━━ Records to process
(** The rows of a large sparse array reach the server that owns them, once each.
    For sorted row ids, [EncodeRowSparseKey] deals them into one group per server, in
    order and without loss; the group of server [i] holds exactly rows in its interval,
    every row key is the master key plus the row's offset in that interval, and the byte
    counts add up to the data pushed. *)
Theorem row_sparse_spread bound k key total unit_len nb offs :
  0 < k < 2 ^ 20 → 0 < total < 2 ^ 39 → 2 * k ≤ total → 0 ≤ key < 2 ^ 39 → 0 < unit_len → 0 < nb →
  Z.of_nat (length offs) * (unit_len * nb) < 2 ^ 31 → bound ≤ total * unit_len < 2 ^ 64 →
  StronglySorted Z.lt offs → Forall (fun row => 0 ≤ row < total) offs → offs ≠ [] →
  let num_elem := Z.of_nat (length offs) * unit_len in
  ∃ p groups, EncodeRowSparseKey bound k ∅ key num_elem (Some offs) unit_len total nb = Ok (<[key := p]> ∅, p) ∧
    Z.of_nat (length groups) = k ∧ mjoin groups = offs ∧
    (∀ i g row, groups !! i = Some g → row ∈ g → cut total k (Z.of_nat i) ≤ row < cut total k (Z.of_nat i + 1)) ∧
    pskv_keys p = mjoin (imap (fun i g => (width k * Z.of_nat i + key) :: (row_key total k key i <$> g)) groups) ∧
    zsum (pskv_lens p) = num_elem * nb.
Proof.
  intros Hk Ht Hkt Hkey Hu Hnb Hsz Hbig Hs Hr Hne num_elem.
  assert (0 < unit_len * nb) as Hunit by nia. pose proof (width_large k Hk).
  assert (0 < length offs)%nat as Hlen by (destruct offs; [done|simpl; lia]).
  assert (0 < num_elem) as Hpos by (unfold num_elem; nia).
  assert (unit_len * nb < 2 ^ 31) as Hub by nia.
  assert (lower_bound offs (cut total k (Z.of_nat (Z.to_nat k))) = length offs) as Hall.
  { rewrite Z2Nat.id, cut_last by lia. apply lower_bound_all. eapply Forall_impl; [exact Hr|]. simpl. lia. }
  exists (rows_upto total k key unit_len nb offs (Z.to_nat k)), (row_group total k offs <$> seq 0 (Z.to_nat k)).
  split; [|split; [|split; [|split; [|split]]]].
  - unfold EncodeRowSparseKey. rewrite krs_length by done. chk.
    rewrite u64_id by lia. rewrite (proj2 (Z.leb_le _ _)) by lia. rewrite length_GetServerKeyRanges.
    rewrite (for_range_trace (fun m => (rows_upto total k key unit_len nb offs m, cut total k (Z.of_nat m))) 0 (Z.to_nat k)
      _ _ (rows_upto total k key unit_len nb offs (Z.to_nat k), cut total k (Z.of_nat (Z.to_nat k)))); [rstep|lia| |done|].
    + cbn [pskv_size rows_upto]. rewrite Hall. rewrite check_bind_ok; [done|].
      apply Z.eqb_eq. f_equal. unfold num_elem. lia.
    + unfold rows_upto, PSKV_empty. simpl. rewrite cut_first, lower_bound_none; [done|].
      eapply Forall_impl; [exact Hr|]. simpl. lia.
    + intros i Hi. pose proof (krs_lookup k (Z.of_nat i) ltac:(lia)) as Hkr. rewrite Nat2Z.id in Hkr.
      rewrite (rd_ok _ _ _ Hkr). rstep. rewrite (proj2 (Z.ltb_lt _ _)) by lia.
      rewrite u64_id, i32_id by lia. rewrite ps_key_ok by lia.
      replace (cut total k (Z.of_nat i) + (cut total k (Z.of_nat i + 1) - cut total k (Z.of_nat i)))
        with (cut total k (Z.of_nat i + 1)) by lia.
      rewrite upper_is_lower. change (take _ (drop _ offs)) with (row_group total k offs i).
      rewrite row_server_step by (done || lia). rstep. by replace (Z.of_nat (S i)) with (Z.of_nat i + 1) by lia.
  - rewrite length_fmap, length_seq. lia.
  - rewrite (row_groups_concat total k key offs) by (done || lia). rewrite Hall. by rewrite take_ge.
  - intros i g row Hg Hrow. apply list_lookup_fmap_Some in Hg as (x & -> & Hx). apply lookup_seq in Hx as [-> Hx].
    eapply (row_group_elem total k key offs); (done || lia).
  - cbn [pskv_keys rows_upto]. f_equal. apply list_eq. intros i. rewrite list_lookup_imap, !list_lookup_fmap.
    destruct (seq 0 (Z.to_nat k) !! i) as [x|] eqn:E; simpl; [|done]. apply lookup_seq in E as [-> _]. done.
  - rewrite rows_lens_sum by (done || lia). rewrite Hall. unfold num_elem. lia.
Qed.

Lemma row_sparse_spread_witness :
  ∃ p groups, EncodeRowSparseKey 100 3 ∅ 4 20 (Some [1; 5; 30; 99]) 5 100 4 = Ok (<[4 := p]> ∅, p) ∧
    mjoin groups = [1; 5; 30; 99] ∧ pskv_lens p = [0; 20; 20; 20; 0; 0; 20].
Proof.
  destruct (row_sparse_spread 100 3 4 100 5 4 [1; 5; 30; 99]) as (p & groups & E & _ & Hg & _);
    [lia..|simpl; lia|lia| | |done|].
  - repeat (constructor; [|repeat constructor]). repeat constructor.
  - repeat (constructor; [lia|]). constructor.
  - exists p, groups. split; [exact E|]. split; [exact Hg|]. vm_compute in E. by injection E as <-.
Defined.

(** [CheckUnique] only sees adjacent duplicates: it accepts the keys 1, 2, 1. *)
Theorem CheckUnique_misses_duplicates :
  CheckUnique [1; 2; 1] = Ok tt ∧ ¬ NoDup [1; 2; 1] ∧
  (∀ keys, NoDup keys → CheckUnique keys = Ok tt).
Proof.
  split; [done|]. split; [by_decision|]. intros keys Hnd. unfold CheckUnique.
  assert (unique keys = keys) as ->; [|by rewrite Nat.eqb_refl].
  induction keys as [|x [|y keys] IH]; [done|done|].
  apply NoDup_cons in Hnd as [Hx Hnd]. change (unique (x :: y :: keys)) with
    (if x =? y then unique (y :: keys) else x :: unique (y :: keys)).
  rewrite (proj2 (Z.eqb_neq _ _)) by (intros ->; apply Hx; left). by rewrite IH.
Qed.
━━━━
━━ Records to process
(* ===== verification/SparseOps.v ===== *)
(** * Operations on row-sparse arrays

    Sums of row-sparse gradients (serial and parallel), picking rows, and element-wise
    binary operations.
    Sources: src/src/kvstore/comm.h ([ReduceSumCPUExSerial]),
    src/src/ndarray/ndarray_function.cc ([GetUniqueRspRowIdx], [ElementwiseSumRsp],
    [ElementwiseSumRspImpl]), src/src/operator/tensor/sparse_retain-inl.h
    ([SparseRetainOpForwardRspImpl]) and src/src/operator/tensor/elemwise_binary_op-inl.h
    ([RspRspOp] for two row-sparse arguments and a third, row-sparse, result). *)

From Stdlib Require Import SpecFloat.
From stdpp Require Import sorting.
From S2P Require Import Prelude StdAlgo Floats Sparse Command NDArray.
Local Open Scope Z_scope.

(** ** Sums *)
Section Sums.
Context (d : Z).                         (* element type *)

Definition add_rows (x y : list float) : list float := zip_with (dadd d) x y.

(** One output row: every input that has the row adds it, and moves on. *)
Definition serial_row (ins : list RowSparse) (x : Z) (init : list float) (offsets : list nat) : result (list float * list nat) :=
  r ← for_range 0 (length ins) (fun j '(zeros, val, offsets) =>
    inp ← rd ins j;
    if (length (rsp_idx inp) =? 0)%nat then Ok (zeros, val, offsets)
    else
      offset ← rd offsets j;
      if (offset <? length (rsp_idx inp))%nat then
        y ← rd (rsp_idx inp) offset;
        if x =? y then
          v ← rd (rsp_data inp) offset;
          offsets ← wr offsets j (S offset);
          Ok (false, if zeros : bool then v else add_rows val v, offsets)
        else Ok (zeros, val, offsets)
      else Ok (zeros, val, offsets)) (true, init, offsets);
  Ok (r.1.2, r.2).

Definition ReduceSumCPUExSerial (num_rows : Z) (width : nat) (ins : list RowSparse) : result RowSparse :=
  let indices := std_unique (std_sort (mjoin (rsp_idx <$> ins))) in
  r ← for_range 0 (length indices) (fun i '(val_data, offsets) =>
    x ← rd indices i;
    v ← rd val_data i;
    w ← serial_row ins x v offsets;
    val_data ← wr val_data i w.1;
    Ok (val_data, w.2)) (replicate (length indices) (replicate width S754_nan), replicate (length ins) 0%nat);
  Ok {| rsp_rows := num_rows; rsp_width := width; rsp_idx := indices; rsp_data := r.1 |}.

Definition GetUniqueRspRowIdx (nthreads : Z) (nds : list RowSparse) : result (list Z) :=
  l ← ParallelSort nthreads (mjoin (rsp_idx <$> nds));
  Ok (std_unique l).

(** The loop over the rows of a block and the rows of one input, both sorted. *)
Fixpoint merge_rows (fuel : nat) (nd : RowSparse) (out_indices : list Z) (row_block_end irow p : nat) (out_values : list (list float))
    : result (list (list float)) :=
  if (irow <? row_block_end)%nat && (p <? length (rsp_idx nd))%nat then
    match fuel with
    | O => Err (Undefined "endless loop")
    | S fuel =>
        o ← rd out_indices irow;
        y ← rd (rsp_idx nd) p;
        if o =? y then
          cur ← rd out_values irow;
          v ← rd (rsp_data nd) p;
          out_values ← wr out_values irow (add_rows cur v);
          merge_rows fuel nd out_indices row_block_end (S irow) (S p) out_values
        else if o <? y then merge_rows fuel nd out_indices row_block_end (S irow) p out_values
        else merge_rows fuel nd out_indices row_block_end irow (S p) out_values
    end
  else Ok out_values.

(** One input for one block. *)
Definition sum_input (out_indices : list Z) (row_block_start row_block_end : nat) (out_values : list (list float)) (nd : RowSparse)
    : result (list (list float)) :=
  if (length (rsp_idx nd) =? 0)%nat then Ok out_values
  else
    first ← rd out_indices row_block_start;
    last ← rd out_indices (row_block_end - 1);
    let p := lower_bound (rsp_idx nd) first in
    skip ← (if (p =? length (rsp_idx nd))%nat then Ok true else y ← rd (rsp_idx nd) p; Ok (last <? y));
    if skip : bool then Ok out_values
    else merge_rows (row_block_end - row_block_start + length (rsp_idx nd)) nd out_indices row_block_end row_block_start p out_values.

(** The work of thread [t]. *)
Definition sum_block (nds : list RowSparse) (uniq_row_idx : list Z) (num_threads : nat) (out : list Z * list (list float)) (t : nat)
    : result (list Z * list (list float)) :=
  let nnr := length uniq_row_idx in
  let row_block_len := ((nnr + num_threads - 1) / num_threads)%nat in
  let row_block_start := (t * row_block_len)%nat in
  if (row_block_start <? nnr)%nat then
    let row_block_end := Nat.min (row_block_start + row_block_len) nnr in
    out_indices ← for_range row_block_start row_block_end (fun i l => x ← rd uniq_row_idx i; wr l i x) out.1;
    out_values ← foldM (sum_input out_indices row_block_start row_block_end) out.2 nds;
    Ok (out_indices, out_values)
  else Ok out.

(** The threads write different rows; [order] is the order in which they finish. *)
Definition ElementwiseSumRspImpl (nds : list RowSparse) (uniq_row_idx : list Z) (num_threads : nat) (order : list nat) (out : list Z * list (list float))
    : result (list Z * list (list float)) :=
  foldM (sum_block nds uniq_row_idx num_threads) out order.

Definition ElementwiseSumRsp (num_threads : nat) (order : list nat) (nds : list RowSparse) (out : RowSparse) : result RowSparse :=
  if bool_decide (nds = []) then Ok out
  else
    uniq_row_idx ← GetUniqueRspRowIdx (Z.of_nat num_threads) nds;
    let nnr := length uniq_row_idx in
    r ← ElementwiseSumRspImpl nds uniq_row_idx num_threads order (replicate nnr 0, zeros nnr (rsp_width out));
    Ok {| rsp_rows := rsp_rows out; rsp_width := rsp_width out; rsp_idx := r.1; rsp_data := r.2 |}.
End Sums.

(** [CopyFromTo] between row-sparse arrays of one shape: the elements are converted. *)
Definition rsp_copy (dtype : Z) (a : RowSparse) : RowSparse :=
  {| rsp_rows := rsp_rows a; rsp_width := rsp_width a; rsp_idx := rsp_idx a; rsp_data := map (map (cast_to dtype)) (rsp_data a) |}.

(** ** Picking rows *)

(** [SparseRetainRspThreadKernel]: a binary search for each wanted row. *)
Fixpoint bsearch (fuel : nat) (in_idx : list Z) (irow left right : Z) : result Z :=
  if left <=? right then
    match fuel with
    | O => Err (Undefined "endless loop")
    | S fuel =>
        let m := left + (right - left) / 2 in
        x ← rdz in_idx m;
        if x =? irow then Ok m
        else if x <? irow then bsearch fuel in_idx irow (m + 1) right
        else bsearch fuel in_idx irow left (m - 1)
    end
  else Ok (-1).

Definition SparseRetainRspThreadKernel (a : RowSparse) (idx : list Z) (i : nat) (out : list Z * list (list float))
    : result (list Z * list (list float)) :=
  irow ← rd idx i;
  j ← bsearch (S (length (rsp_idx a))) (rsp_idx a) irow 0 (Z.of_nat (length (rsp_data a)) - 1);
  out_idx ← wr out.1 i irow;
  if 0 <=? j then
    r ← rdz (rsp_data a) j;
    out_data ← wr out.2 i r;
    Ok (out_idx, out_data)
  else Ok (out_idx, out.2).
━━━━
Task objective
Repeat, exactly as they stand above, the lines from the line with "let row_block_end := Nat.min" to the line with "else Ok out.", both lines included.

Reply to the task
    let row_block_end := Nat.min (row_block_start + row_block_len) nnr in
    out_indices ← for_range row_block_start row_block_end (fun i l => x ← rd uniq_row_idx i; wr l i x) out.1;
    out_values ← foldM (sum_input out_indices row_block_start row_block_end) out.2 nds;
    Ok (out_indices, out_values)
  else Ok out.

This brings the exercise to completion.